(* ===== verification/Externals.v ===== *)
(** Interfaces of third-party crates.

    The code under [src/crates] relies on crates that are not part of the
    repository.  Each one is a class: the operations the code calls, and the
    documented behaviour the theorems use as laws.  The components are proved
    against these classes; module [Concrete] gives one simple implementation of
    each, used only to evaluate the models on concrete inputs. *)
From Stdlib Require Import Ascii SpecFloat.
From S2P Require Import Prelude RStr Float.

(** [ustr::Ustr]: an interned string.  Two [Ustr] are equal exactly when their
    contents are, so a [Ustr] is its contents; its [Ord] is some total order. *)
Class UstrOrd := {
  ustr_le : relation string;
  ustr_le_dec :: RelDecision ustr_le;
  ustr_le_total :: Total ustr_le;
  ustr_le_trans :: Transitive ustr_le;
  ustr_le_antisymm :: AntiSymm (=) ustr_le;
}.

(** [fnv::FnvHasher] as a [std::hash::Hasher], and [Ustr]'s [Hash]. *)
Class Hasher := {
  hstate : Type;
  hasher_default : hstate;
  hasher_write : list Z → hstate → hstate;
  hasher_finish : hstate → Z;
  ustr_hash : string → hstate → hstate;
}.

(** [ddsketch_agent::DDSketch]. *)
Class DDSketch := {
  sketch : Type;
  sketch_default : sketch;
  sketch_insert : f64 → sketch → sketch;
  sketch_merge : sketch → sketch → sketch;
}.

(** [hashbrown::hash_table::HashTable<T>].  An entry is stored under the hash it
    was inserted with; lookups see the entries with that hash which satisfy the
    equality closure.  The iteration order is not specified. *)
Class HashTable (T : Type) := {
  htable : Type;
  ht_entries : htable → list (Z * T);
  ht_new : htable;
  ht_len : htable → Z;
  ht_find : htable → Z → (T → bool) → option T;
  ht_insert : Z → T → htable → htable;
  ht_modify : Z → (T → bool) → (T → T) → htable → htable;
  ht_extract_if : (T → bool) → htable → list T * htable;
}.
Arguments htable T {_}.

(** [HashTable::iter]. *)
Definition ht_iter {T} `{!HashTable T} (t : htable T) : list T := (ht_entries t).*2.

Class HashTableLaws (T : Type) `{!HashTable T} := {
  ht_entries_new : ht_entries ht_new = [];
  ht_len_entries t : ht_len t = zlen (ht_entries t);
  ht_find_some t h eq x :
    ht_find t h eq = Some x → (h, x) ∈ ht_entries t ∧ eq x = true;
  ht_find_none t h eq x :
    ht_find t h eq = None → (h, x) ∈ ht_entries t → eq x = false;
  ht_entries_insert t h x : ht_entries (ht_insert h x t) ≡ₚ (h, x) :: ht_entries t;
  ht_entries_modify t h eq f x :
    ht_find t h eq = Some x →
    ∃ l, ht_entries t ≡ₚ (h, x) :: l ∧ ht_entries (ht_modify h eq f t) ≡ₚ (h, f x) :: l;
  ht_extract_fst t p :
    (ht_extract_if p t).1 ≡ₚ filter (λ x, p x = true) (ht_iter t);
  ht_extract_snd t p :
    ht_entries (ht_extract_if p t).2 ≡ₚ filter (λ e, p e.2 = false) (ht_entries t);
}.

(** * Simple implementations *)
Module Concrete.
#[local] Set Default Proof Using "Type".

Definition ustr_ord : UstrOrd.
Proof. refine {| ustr_le := String.le |}. Defined.

(** FNV-1a on 64 bits. *)
Definition fnv_step (h b : Z) : Z := (Z.lxor h b * 1099511628211) mod 2 ^ 64.
Definition fnv_write (l : list Z) (h : Z) : Z := foldl fnv_step h l.
Definition hasher : Hasher :=
  {| hstate := Z;
     hasher_default := 14695981039346656037;
     hasher_write := fnv_write;
     hasher_finish := id;
     ustr_hash s := fnv_write (byte_val <$> bytes_of s) |}.

(** A sketch that remembers the values inserted. *)
Definition ddsketch : DDSketch :=
  {| sketch := list f64;
     sketch_default := [];
     sketch_insert v l := l ++ [v];
     sketch_merge l1 l2 := l1 ++ l2 |}.

(** A hash table as the list of its entries. *)
Section Table.
Context {T : Type}.
Definition matches (h : Z) (eq : T → bool) (e : Z * T) : bool :=
  (e.1 =? h) && eq e.2.

Definition find (l : list (Z * T)) (h : Z) (eq : T → bool) : option T :=
  snd <$> List.find (matches h eq) l.

Fixpoint modify (h : Z) (eq : T → bool) (f : T → T) (l : list (Z * T)) : list (Z * T) :=
  match l with
  | [] => []
  | e :: l => if matches h eq e then (e.1, f e.2) :: l else e :: modify h eq f l
  end.

Definition table : HashTable T :=
  {| htable := list (Z * T);
     ht_entries := id;
     ht_new := [];
     ht_len l := zlen l;
     ht_find := find;
     ht_insert h x l := l ++ [(h, x)];
     ht_modify := modify;
     ht_extract_if p l := (filter (λ x, p x = true) l.*2, filter (λ e, p e.2 = false) l) |}.

Lemma find_spec l h eq x :
  find l h eq = Some x →
  ∃ l1 l2, l = l1 ++ (h, x) :: l2 ∧ eq x = true ∧
           ∀ f, modify h eq f l = l1 ++ (h, f x) :: l2.
Proof.
  unfold find. induction l as [|[h' y] l IH]; simpl; [done|].
  destruct (matches h eq (h', y)) eqn:E.
  - intros [= <-]. unfold matches in E. simpl in E. zify_bool. subst. by exists [], l.
  - intros Hf. destruct (IH Hf) as (l1 & l2 & -> & ? & Hm).
    exists ((h', y) :: l1), l2. split_and!; try done. intros f. by rewrite Hm.
Qed.

Lemma table_laws : @HashTableLaws T table.
Proof.
  split; simpl; try done.
  - intros t h eq x (l1 & l2 & -> & ? & _)%find_spec. split; [set_solver|done].
  - intros t h eq x Hf Hin. unfold find in Hf.
    destruct (List.find _ t) eqn:E; [done|].
    apply list_elem_of_In in Hin.
    pose proof (List.find_none _ _ E _ Hin) as Hm. unfold matches in Hm. simpl in Hm.
    by rewrite Z.eqb_refl in Hm.
  - intros t h x. by rewrite Permutation_app_comm.
  - intros t h eq f x (l1 & l2 & -> & ? & Hm)%find_spec. exists (l1 ++ l2).
    change (id (l1 ++ (h, x) :: l2)) with (l1 ++ (h, x) :: l2).
    change (id (modify h eq f (l1 ++ (h, x) :: l2))) with (modify h eq f (l1 ++ (h, x) :: l2)).
    rewrite Hm. split; by rewrite Permutation_middle.
Qed.
End Table.
End Concrete.
(* ===== verification/Intake.v ===== *)
(** Intake URLs and the metric namespace:
    [dogstatsd/src/datadog/intake.rs] and [dogstatsd/src/util.rs].

    The two regular expressions of the source are the languages
    [[a-zA-Z0-9._:-]+] and [https?://[a-zA-Z0-9._:-]+], anchored at both ends. *)
From Stdlib Require Import Ascii.
From S2P Require Import Prelude RStr.

(** * Validation *)

Definition site_char (c : ascii) : bool :=
  is_ascii_alphanumeric c || bool_decide (c = "."%char) || bool_decide (c = "_"%char)
  || bool_decide (c = ":"%char) || bool_decide (c = "-"%char).

Definition all_chars (p : ascii → bool) (s : string) : bool := forallb p (bytes_of s).

Definition site_re (s : string) : bool := negb (is_empty s) && all_chars site_char s.

Definition url_prefix_re (s : string) : bool :=
  match strip_prefix "http://" s with
  | Some rest => site_re rest
  | None => match strip_prefix "https://" s with Some rest => site_re rest | None => false end
  end.

Inductive SiteError := InvalidSite (s : string).
Inductive UrlPrefixError := InvalidUrlPrefix (s : string).

Definition site_new (site : string) : result string SiteError :=
  if site_re site then Ok site else Err (InvalidSite site).

Definition validate_url_prefix (prefix : string) : result unit UrlPrefixError :=
  if url_prefix_re prefix then Ok tt else Err (InvalidUrlPrefix prefix).

(** [DdUrl::new] and [DdDdUrl::new]. *)
Definition dd_url_new (prefix : string) : result string UrlPrefixError :=
  let? _ := validate_url_prefix prefix in Ok prefix.

(** [MetricsIntakeUrlPrefixOverride::maybe_new]. *)
Definition override_maybe_new (dd_url dd_dd_url : option string) : option string :=
  match dd_url, dd_dd_url with
  | None, None => None
  | _, Some u => Some u
  | Some u, None => Some u
  end.

(** [MetricsIntakeUrlPrefix::new].  [new_expect_validated] panics on a prefix that
    does not validate, [Panic]. *)
Inductive prefix_outcome :=
  | Prefix (s : string)
  | MissingIntakeUrl
  | Panic.

Definition new_expect_validated (validated_prefix : string) : prefix_outcome :=
  match validate_url_prefix validated_prefix with
  | Ok _ => Prefix validated_prefix
  | Err _ => Panic
  end.

Definition intake_prefix_new (site overridden_prefix : option string) : prefix_outcome :=
  match site, overridden_prefix with
  | None, None => MissingIntakeUrl
  | _, Some prefix => new_expect_validated prefix
  | Some site, None => Prefix ("https://api." +:+ site)
  end.

(** ** The namespace *)

Definition namespace_char (c : ascii) : bool :=
  is_ascii_alphanumeric c || bool_decide (c = "_"%char) || bool_decide (c = "."%char).

Definition parse_metric_namespace (namespace : string) : option string :=
  let trimmed := trim namespace in
  match trimmed with
  | EmptyString => None
  | String first_char chars =>
      if negb (is_ascii_alphabetic first_char) then None
      else if all_chars namespace_char chars then Some trimmed else None
  end.

(** * Properties *)

Lemma all_chars_app p s t : all_chars p (s +:+ t) = all_chars p s && all_chars p t.
Proof.
  unfold all_chars. induction s as [|c s IH]; [done|].
  rewrite app_cons. simpl. by rewrite IH, andb_assoc.
Qed.

(** With a site and overrides that were validated when they were read, the
    intake prefix never panics; it is missing only when nothing is configured,
    an override wins over the site and [dd_url] gives way to [dd_dd_url], and the
    prefix obtained is itself a valid URL prefix. *)
Theorem intake_prefix_valid site dd dd_dd :
  (∀ s, site = Some s → site_new s = Ok s) →
  (∀ u, dd = Some u → dd_url_new u = Ok u) →
  (∀ u, dd_dd = Some u → dd_url_new u = Ok u) →
  match intake_prefix_new site (override_maybe_new dd dd_dd) with
  | Prefix p => url_prefix_re p = true ∧
                (∀ u, dd_dd = Some u → p = u) ∧ (∀ u, dd_dd = None → dd = Some u → p = u)
  | MissingIntakeUrl => site = None ∧ dd = None ∧ dd_dd = None
  | Panic => False
  end.
Proof.
  assert (∀ u, dd_url_new u = Ok u → url_prefix_re u = true) as Hu.
  { intros u. unfold dd_url_new, validate_url_prefix. by destruct (url_prefix_re u). }
  assert (∀ s, site_new s = Ok s → url_prefix_re ("https://api." +:+ s) = true) as Hs.
  { intros s. unfold site_new. destruct (site_re s) eqn:E; [|done]. intros _.
    unfold site_re in E. apply andb_prop in E as [_ E].
    unfold url_prefix_re, site_re. simpl. rewrite all_chars_app, E. done. }
  intros Hsite Hdd Hdddd.
  assert (∀ u, dd_url_new u = Ok u → new_expect_validated u = Prefix u) as Hv.
  { intros u Hok. unfold new_expect_validated, validate_url_prefix. by rewrite (Hu u Hok). }
  destruct dd_dd as [u2|].
  { assert (intake_prefix_new site (override_maybe_new dd (Some u2)) = new_expect_validated u2) as ->
      by (by destruct dd, site). rewrite Hv by auto. naive_solver. }
  destruct dd as [u1|].
  { assert (intake_prefix_new site (override_maybe_new (Some u1) None) = new_expect_validated u1) as ->
      by (by destruct site). rewrite Hv by auto. naive_solver. }
  destruct site as [s|]; cbn [intake_prefix_new override_maybe_new].
  - naive_solver.
  - done.
Qed.

(** A namespace is accepted exactly when, once trimmed, it is a letter followed
    by letters, digits, underscores and periods; it is returned trimmed. *)
Theorem parse_metric_namespace_spec namespace ns :
  parse_metric_namespace namespace = Some ns ↔
  ns = trim namespace ∧
  ∃ c rest, ns = String c rest ∧ is_ascii_alphabetic c = true ∧
    ∀ d, d ∈ bytes_of rest → namespace_char d = true.
Proof.
  assert (∀ s, all_chars namespace_char s = true ↔ ∀ d, d ∈ bytes_of s → namespace_char d = true)
    as Hall.
  { intros s. unfold all_chars. rewrite forallb_forall. by setoid_rewrite list_elem_of_In. }
  unfold parse_metric_namespace. destruct (trim namespace) as [|c rest].
  - split; [done|]. by intros [-> (?&?&?&_)].
  - destruct (is_ascii_alphabetic c) eqn:Ec; simpl.
    + destruct (all_chars namespace_char rest) eqn:Er; split.
      * intros [= <-]. split; [done|]. exists c, rest. split_and!; try done. by apply Hall.
      * by intros [-> _].
      * done.
      * intros [-> (c' & rest' & [= <- <-] & _ & Hd)]. apply Hall in Hd. congruence.
    + split; [done|]. intros [-> (c' & rest' & [= <- <-] & Hc & _)]. congruence.
Qed.

Lemma intake_prefix_valid_witness :
  intake_prefix_new (Some "datadoghq.eu") (override_maybe_new (Some "http://a:8080") None)
    = Prefix "http://a:8080" ∧ url_prefix_re "http://a:8080" = true.
Proof.
  split; [reflexivity|].
  apply (intake_prefix_valid (Some "datadoghq.eu") (Some "http://a:8080") None).
  - intros s [= <-]. reflexivity.
  - intros s [= <-]. reflexivity.
  - discriminate.
Defined.

Example namespace_ok : parse_metric_namespace " my_app.v1 " = Some "my_app.v1".
Proof. reflexivity. Qed.
Example namespace_dash : parse_metric_namespace "my-app" = None.
Proof. reflexivity. Qed.
(* ===== verification/Signature.v ===== *)
(** Trace signatures and deterministic sampling:
    [datadog-agent-trace-sampler/src/signature.rs] and the views of [lib.rs]. *)
From Stdlib Require Import Ascii SpecFloat.
From S2P Require Import Prelude RStr Float.

Record SpanView := {
  service : string;
  name : string;
  resource : string;
  error : bool;
  http_status_code : option string;
  error_type : option string;
}.

Record TraceView := {
  env : string;
  trace_id : Z;
  root_index : nat;
  root_global_sample_rate : f64;
  spans : list SpanView;
}.

Definition OFFSET32 : Z := 2166136261.
Definition PRIME32 : Z := 16777619.
Definition SAMPLER_HASHER : Z := 1111111111111111111.

(** * [Fnv1a32] *)

Definition write_char (hash c : Z) : Z := wrap32 (Z.lxor hash c * PRIME32).
Definition write (hash : Z) (s : string) : Z :=
  fold_left (λ h c, write_char h (byte_val c)) (bytes_of s) hash.

Definition write_opt (hash : Z) (o : option string) : Z :=
  match o with Some s => write hash s | None => hash end.

Definition compute_span_hash (span : SpanView) (env : string) (with_resource : bool) : Z :=
  let h := write OFFSET32 env in
  let h := write h (service span) in
  let h := write h (name span) in
  let h := write_char h (if error span then 1 else 0) in
  let h := if with_resource then write h (resource span) else h in
  let h := write_opt h (http_status_code span) in
  write_opt h (error_type span).

(** * Signatures *)

Definition sort_hashes : list Z → list Z := merge_sort Z.le.

(** The loop over the sorted hashes: merge each new value. *)
Fixpoint merge_hashes (last trace_hash : Z) (hashes : list Z) : Z :=
  match hashes with
  | [] => trace_hash
  | hash :: hashes =>
      if hash =? last then merge_hashes last trace_hash hashes
      else merge_hashes hash (Z.lxor trace_hash hash) hashes
  end.

(** [None] is the panic of an index out of range. *)
Definition compute_signature_with_root_and_env (spans : list SpanView) (root_index : nat)
    (env : string) : option Z :=
  match spans !! root_index with
  | None => None
  | Some root =>
      let root_hash := compute_span_hash root env true in
      match sort_hashes (map (λ span, compute_span_hash span env false) spans) with
      | [] => None
      | last :: hashes => Some (merge_hashes last (Z.lxor last root_hash) hashes)
      end
  end.

(** * Sampling by rate *)

(** [(rate * (u64::MAX as f64)) as u64] *)
Definition sample_threshold (rate : f64) : Z := to_u64 (F64.mul rate (F64.of_Z u64_max)).

Definition sample_by_rate (trace_id : Z) (rate : f64) : bool :=
  if flt rate F64.one then wrap64 (trace_id * SAMPLER_HASHER) <? sample_threshold rate
  else true.

(** The reference values of FNV-1a. *)
Example fnv_this : write OFFSET32 "this" = 0xda2bd281. Proof. reflexivity. Qed.
Example fnv_is : write OFFSET32 "is" = 0x4e388f15. Proof. reflexivity. Qed.

(** * Facts *)

Section SignatureFacts.
Implicit Types (l : list Z) (h : Z).

Lemma write_char_range h c : 0 ≤ write_char h c < 2 ^ 32.
Proof. apply wrap32_range. Qed.
Lemma write_range h s : 0 ≤ h < 2 ^ 32 → 0 ≤ write h s < 2 ^ 32.
Proof.
  unfold write. revert h. induction (bytes_of s) as [|c l IH]; intros h Hh; [done|].
  apply IH, write_char_range.
Qed.
Lemma write_opt_range h o : 0 ≤ h < 2 ^ 32 → 0 ≤ write_opt h o < 2 ^ 32.
Proof. destruct o; [apply write_range|done]. Qed.
Lemma span_hash_range span env r : 0 ≤ compute_span_hash span env r < 2 ^ 32.
Proof.
  unfold compute_span_hash. do 2 apply write_opt_range.
  destruct r; [apply write_range|]; apply write_char_range.
Qed.

(** Distinct values of a sorted list, in order. *)
Definition xor_all l : Z := foldr Z.lxor 0 l.

Lemma merge_hashes_dedup last t l :
  merge_hashes last t l = Z.lxor t (xor_all (dedup_from last l)).
Proof.
  revert last t. induction l as [|h l IH]; intros last t; simpl.
  - by rewrite Z.lxor_0_r.
  - destruct (Z.eqb_spec h last) as [->|Hn].
    + by rewrite decide_True, IH.
    + rewrite decide_False, IH by done. simpl. by rewrite Z.lxor_assoc.
Qed.

Lemma dedup_from_sorted p l :
  StronglySorted Z.le (p :: l) → StronglySorted Z.lt (p :: dedup_from p l).
Proof.
  revert p. induction l as [|x l IH]; intros p Hs; simpl; [repeat constructor|].
  apply StronglySorted_inv in Hs as [Hs Hf]. apply Forall_cons in Hf as [Hpx Hf].
  case_decide as Hx.
  - subst. by apply IH.
  - specialize (IH x Hs). constructor; [done|].
    apply StronglySorted_inv in IH as [_ IH].
    constructor; [lia|]. eapply Forall_impl; [exact IH|]. simpl. lia.
Qed.

Lemma strictly_sorted_nodup l : StronglySorted Z.lt l → NoDup l.
Proof.
  induction 1 as [|x l Hs IH Hf]; constructor; [|done].
  intros Hx. rewrite Forall_forall in Hf. specialize (Hf x Hx). lia.
Qed.
Lemma strictly_sorted_le l : StronglySorted Z.lt l → StronglySorted Z.le l.
Proof.
  induction 1 as [|x l Hs IH Hf]; constructor; [done|].
  eapply Forall_impl; [exact Hf|]. simpl. lia.
Qed.

Lemma strictly_sorted_ext l1 l2 :
  StronglySorted Z.lt l1 → StronglySorted Z.lt l2 → (∀ x, x ∈ l1 ↔ x ∈ l2) → l1 = l2.
Proof.
  intros H1 H2 He. apply (StronglySorted_unique Z.le); auto using strictly_sorted_le.
  apply NoDup_Permutation; auto using strictly_sorted_nodup.
Qed.

(** The sorted set of hashes of a trace. *)
Definition hash_set (spans : list SpanView) (env : string) : list Z :=
  dedup (sort_hashes (map (λ span, compute_span_hash span env false) spans)).

Lemma signature_xor spans i env root :
  spans !! i = Some root →
  compute_signature_with_root_and_env spans i env =
    Some (Z.lxor (xor_all (hash_set spans env)) (compute_span_hash root env true)).
Proof.
  intros Hi. unfold compute_signature_with_root_and_env, hash_set. rewrite Hi.
  assert (Hne : map (λ span, compute_span_hash span env false) spans ≠ []) by (by destruct spans).
  destruct (sort_hashes _) as [|h l] eqn:E.
  - unfold sort_hashes in E. pose proof (merge_sort_Permutation Z.le
      (map (λ span, compute_span_hash span env false) spans)) as Hp.
    rewrite E in Hp. by apply Permutation_nil_l in Hp.
  - rewrite merge_hashes_dedup. simpl. f_equal.
    rewrite (Z.lxor_comm h), Z.lxor_assoc. apply Z.lxor_comm.
Qed.

Lemma hash_set_sorted spans env : StronglySorted Z.lt (hash_set spans env).
Proof.
  unfold hash_set. pose proof (StronglySorted_merge_sort Z.le
    (map (λ span, compute_span_hash span env false) spans)) as Hs. unfold sort_hashes.
  destruct (merge_sort Z.le _); [constructor|]. by apply dedup_from_sorted.
Qed.

Lemma hash_set_elem spans env h :
  h ∈ hash_set spans env ↔ ∃ span, span ∈ spans ∧ h = compute_span_hash span env false.
Proof.
  unfold hash_set, sort_hashes. rewrite dedup_elem, merge_sort_Permutation.
  rewrite list_elem_of_fmap. naive_solver.
Qed.
End SignatureFacts.

(** The signature of a trace only depends on the hash of its root and on the set
    of the hashes of its spans: neither their order nor their number matters. *)
Theorem signature_of_set env spans1 i1 root1 spans2 i2 root2 :
  spans1 !! i1 = Some root1 → spans2 !! i2 = Some root2 →
  compute_span_hash root1 env true = compute_span_hash root2 env true →
  (∀ h, (∃ s, s ∈ spans1 ∧ h = compute_span_hash s env false) ↔
        (∃ s, s ∈ spans2 ∧ h = compute_span_hash s env false)) →
  compute_signature_with_root_and_env spans1 i1 env =
    compute_signature_with_root_and_env spans2 i2 env ∧
  is_Some (compute_signature_with_root_and_env spans1 i1 env).
Proof.
  intros H1 H2 Hr Hs. rewrite (signature_xor _ _ _ _ H1), (signature_xor _ _ _ _ H2), Hr.
  split; [|done]. do 3 f_equal.
  apply strictly_sorted_ext; [apply hash_set_sorted..|].
  intros h. by rewrite !hash_set_elem.
Qed.

(** The multiplicative inverse of [SAMPLER_HASHER] modulo 2^64. *)
Definition hasher_inverse : Z := 3396998997810348023.

Lemma hasher_inverse_l k : 0 ≤ k < 2 ^ 64 → wrap64 (wrap64 (k * hasher_inverse) * SAMPLER_HASHER) = k.
Proof.
  intros Hk. unfold wrap64. rewrite Z.mul_mod_idemp_l by lia.
  rewrite <- Z.mul_assoc, <- (Z.mul_mod_idemp_r k) by lia.
  replace ((hasher_inverse * SAMPLER_HASHER) mod 2 ^ 64) with 1 by reflexivity.
  rewrite Z.mul_1_r. by apply Z.mod_small.
Qed.
Lemma hasher_inverse_r id : 0 ≤ id < 2 ^ 64 → wrap64 (wrap64 (id * SAMPLER_HASHER) * hasher_inverse) = id.
Proof.
  intros Hk. unfold wrap64. rewrite Z.mul_mod_idemp_l by lia.
  rewrite <- Z.mul_assoc, <- (Z.mul_mod_idemp_r id) by lia.
  replace ((SAMPLER_HASHER * hasher_inverse) mod 2 ^ 64) with 1 by reflexivity.
  rewrite Z.mul_1_r. by apply Z.mod_small.
Qed.

(** A greater rate keeps every trace that a smaller one keeps. *)
Lemma sample_by_rate_mono id r1 r2 :
  valid r1 = true → valid r2 = true → fle r1 r2 = true →
  sample_by_rate id r1 = true → sample_by_rate id r2 = true.
Proof.
  intros H1 H2 Hle. unfold sample_by_rate. destruct (flt r2 F64.one) eqn:E2; [|done].
  rewrite (fle_flt_one _ _ Hle E2), !Z.ltb_lt. pose proof (to_u64_mono _ _ H1 H2 Hle).
  unfold sample_threshold. lia.
Qed.

(** C22: A rate that is not below one keeps every trace.  A rate below one keeps exactly
    [sample_threshold rate] of the 2^64 trace identifiers, the floor of 2^64 times the rate
    when it is positive and none when it is not: they are the images of the integers below
    the threshold by an injection of the 64-bit integers.  And the sampling is monotone: a
    trace kept at a rate is kept at every greater one. *)
Theorem sample_by_rate_exact rate :
  (flt rate F64.one = false → ∀ id, sample_by_rate id rate = true) ∧
  (flt rate F64.one = true →
    0 ≤ sample_threshold rate < 2 ^ 64 ∧
    (∀ id, 0 ≤ id < 2 ^ 64 →
       sample_by_rate id rate = true ↔
       ∃ k, 0 ≤ k < sample_threshold rate ∧ id = wrap64 (k * hasher_inverse)) ∧
    (∀ k1 k2, 0 ≤ k1 < 2 ^ 64 → 0 ≤ k2 < 2 ^ 64 →
       wrap64 (k1 * hasher_inverse) = wrap64 (k2 * hasher_inverse) → k1 = k2) ∧
    (valid rate = true →
       sample_threshold rate =
         match rate with S754_finite false m e => magnitude m (e + 64) | _ => 0 end)) ∧
  (∀ greater id, valid rate = true → valid greater = true → fle rate greater = true →
     sample_by_rate id rate = true → sample_by_rate id greater = true).
Proof.
  split_and!; [by intros E id; unfold sample_by_rate; rewrite E| |intros greater id Hv Hg Hle; by apply sample_by_rate_mono].
  intros Hr. assert (0 ≤ sample_threshold rate < 2 ^ 64) as Ht.
  { pose proof (to_int_range 0 u64_max (F64.mul rate (F64.of_Z u64_max))) as H.
    unfold sample_threshold, to_u64. unfold u64_max in *. lia. }
  split_and!; [lia..| | |].
  - intros id Hid. unfold sample_by_rate. rewrite Hr, Z.ltb_lt. split.
    + intros Hk. exists (wrap64 (id * SAMPLER_HASHER)).
      split; [pose proof (wrap64_range (id * SAMPLER_HASHER)); lia|]. by rewrite hasher_inverse_r.
    + intros (k & Hk & ->). rewrite hasher_inverse_l; lia.
  - intros k1 k2 H1 H2 E. rewrite <- (hasher_inverse_l k1), <- (hasher_inverse_l k2) by done. by rewrite E.
  - intros Hv. unfold sample_threshold. destruct rate as [[]|[]| |[] m e]; try done.
    + by rewrite to_u64_scaled.
    + by apply to_u64_below_one.
Qed.

(** * Witnesses *)
Module SignatureExamples.
Definition web (status : option string) : SpanView :=
  {| service := "web"; name := "request"; resource := "GET /"; error := true;
     http_status_code := status; error_type := None |}.

Lemma signature_of_set_witness :
  compute_signature_with_root_and_env [web None; web (Some "500"); web None] 0 "prod" =
    compute_signature_with_root_and_env [web (Some "500"); web None] 1 "prod".
Proof.
  apply (signature_of_set "prod" [web None; web (Some "500"); web None] 0 (web None)
           [web (Some "500"); web None] 1 (web None)); [reflexivity..|].
  intros h. split; intros (s & Hs & ->); exists s; (split; [set_solver|done]).
Defined.

Definition half : f64 := S754_finite false 4503599627370496 (-53).

Lemma sample_by_rate_exact_witness :
  sample_threshold half = 2 ^ 63 ∧ 0 ≤ sample_threshold half < 2 ^ 64 ∧
  sample_by_rate 3 half = true ∧ sample_by_rate 3 F64.one = true.
Proof.
  assert (sample_by_rate 3 half = true) as Hk by (vm_compute; reflexivity).
  destruct (sample_by_rate_exact half) as (_ & Hb & Hm). destruct (Hb eq_refl) as (Ht & _).
  split; [vm_compute; reflexivity|]. split; [exact Ht|]. split; [exact Hk|].
  apply Hm; [vm_compute; reflexivity..|exact Hk].
Defined.
End SignatureExamples.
-=-=-
■ **YOUR ASSIGNMENT**:
Each line of the listing above that includes the word "eapply" should be copied.

■ **WRITTEN SOLUTION**:
    constructor; [lia|]. eapply Forall_impl; [exact IH|]. simpl. lia.
  eapply Forall_impl; [exact Hf|]. simpl. lia.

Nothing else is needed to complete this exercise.